* **Problem description**: Lines in the listing below that include the word "Hcols" need to be copied.

* **Material for the task**:

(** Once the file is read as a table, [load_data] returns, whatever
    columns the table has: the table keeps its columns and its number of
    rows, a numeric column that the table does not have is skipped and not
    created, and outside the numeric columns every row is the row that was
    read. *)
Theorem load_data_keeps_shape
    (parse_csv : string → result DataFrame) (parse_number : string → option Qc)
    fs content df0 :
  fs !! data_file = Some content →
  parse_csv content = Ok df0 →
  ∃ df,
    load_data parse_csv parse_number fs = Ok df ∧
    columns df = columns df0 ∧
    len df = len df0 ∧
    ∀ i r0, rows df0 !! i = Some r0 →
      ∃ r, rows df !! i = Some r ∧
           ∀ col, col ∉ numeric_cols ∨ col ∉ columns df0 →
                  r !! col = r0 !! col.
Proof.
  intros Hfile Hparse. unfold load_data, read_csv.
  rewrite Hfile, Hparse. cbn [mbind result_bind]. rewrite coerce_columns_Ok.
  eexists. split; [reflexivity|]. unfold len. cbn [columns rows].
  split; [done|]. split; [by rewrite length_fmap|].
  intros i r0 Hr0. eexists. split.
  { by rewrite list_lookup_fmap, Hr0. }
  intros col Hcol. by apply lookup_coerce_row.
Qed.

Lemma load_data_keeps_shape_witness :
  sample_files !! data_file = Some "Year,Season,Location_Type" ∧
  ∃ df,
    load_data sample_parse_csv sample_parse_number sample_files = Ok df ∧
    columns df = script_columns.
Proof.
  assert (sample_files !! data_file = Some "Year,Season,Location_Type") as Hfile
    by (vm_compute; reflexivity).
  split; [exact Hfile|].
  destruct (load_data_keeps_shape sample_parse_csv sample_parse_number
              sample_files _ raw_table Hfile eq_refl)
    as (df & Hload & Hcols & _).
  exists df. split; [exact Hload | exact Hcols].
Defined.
* * *
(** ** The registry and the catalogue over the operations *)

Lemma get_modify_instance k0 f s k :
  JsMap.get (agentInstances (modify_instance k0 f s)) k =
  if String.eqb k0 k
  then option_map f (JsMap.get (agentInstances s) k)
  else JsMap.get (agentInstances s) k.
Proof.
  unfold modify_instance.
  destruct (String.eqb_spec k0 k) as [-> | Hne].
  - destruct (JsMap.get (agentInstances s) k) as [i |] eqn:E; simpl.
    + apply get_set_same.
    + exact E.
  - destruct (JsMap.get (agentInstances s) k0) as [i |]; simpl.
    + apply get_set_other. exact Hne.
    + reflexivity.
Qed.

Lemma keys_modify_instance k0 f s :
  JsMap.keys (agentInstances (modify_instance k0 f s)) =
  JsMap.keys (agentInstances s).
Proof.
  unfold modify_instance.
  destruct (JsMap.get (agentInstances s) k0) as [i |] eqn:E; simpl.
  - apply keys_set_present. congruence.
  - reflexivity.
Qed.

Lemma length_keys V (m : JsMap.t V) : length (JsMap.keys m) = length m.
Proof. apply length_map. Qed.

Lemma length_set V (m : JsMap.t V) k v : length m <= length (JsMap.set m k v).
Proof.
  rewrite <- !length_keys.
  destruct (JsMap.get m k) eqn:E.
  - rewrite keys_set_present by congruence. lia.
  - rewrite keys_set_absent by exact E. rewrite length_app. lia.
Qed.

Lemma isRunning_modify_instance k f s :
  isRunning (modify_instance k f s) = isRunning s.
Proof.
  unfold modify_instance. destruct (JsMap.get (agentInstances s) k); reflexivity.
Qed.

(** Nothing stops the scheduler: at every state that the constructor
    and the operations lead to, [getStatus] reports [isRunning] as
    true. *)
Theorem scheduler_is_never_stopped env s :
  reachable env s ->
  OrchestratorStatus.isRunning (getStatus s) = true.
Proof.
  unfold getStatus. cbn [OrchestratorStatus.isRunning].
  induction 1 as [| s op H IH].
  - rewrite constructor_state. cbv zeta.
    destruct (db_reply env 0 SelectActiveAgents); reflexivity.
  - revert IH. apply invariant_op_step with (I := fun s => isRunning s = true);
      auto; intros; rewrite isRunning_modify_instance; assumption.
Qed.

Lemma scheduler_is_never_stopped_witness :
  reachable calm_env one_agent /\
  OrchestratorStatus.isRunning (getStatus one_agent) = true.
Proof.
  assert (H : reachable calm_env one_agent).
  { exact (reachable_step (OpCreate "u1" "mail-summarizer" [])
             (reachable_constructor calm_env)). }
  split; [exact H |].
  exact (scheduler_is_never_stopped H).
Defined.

* **Written answer**:
    as (df & Hload & Hcols & _).
  exists df. split; [exact Hload | exact Hcols].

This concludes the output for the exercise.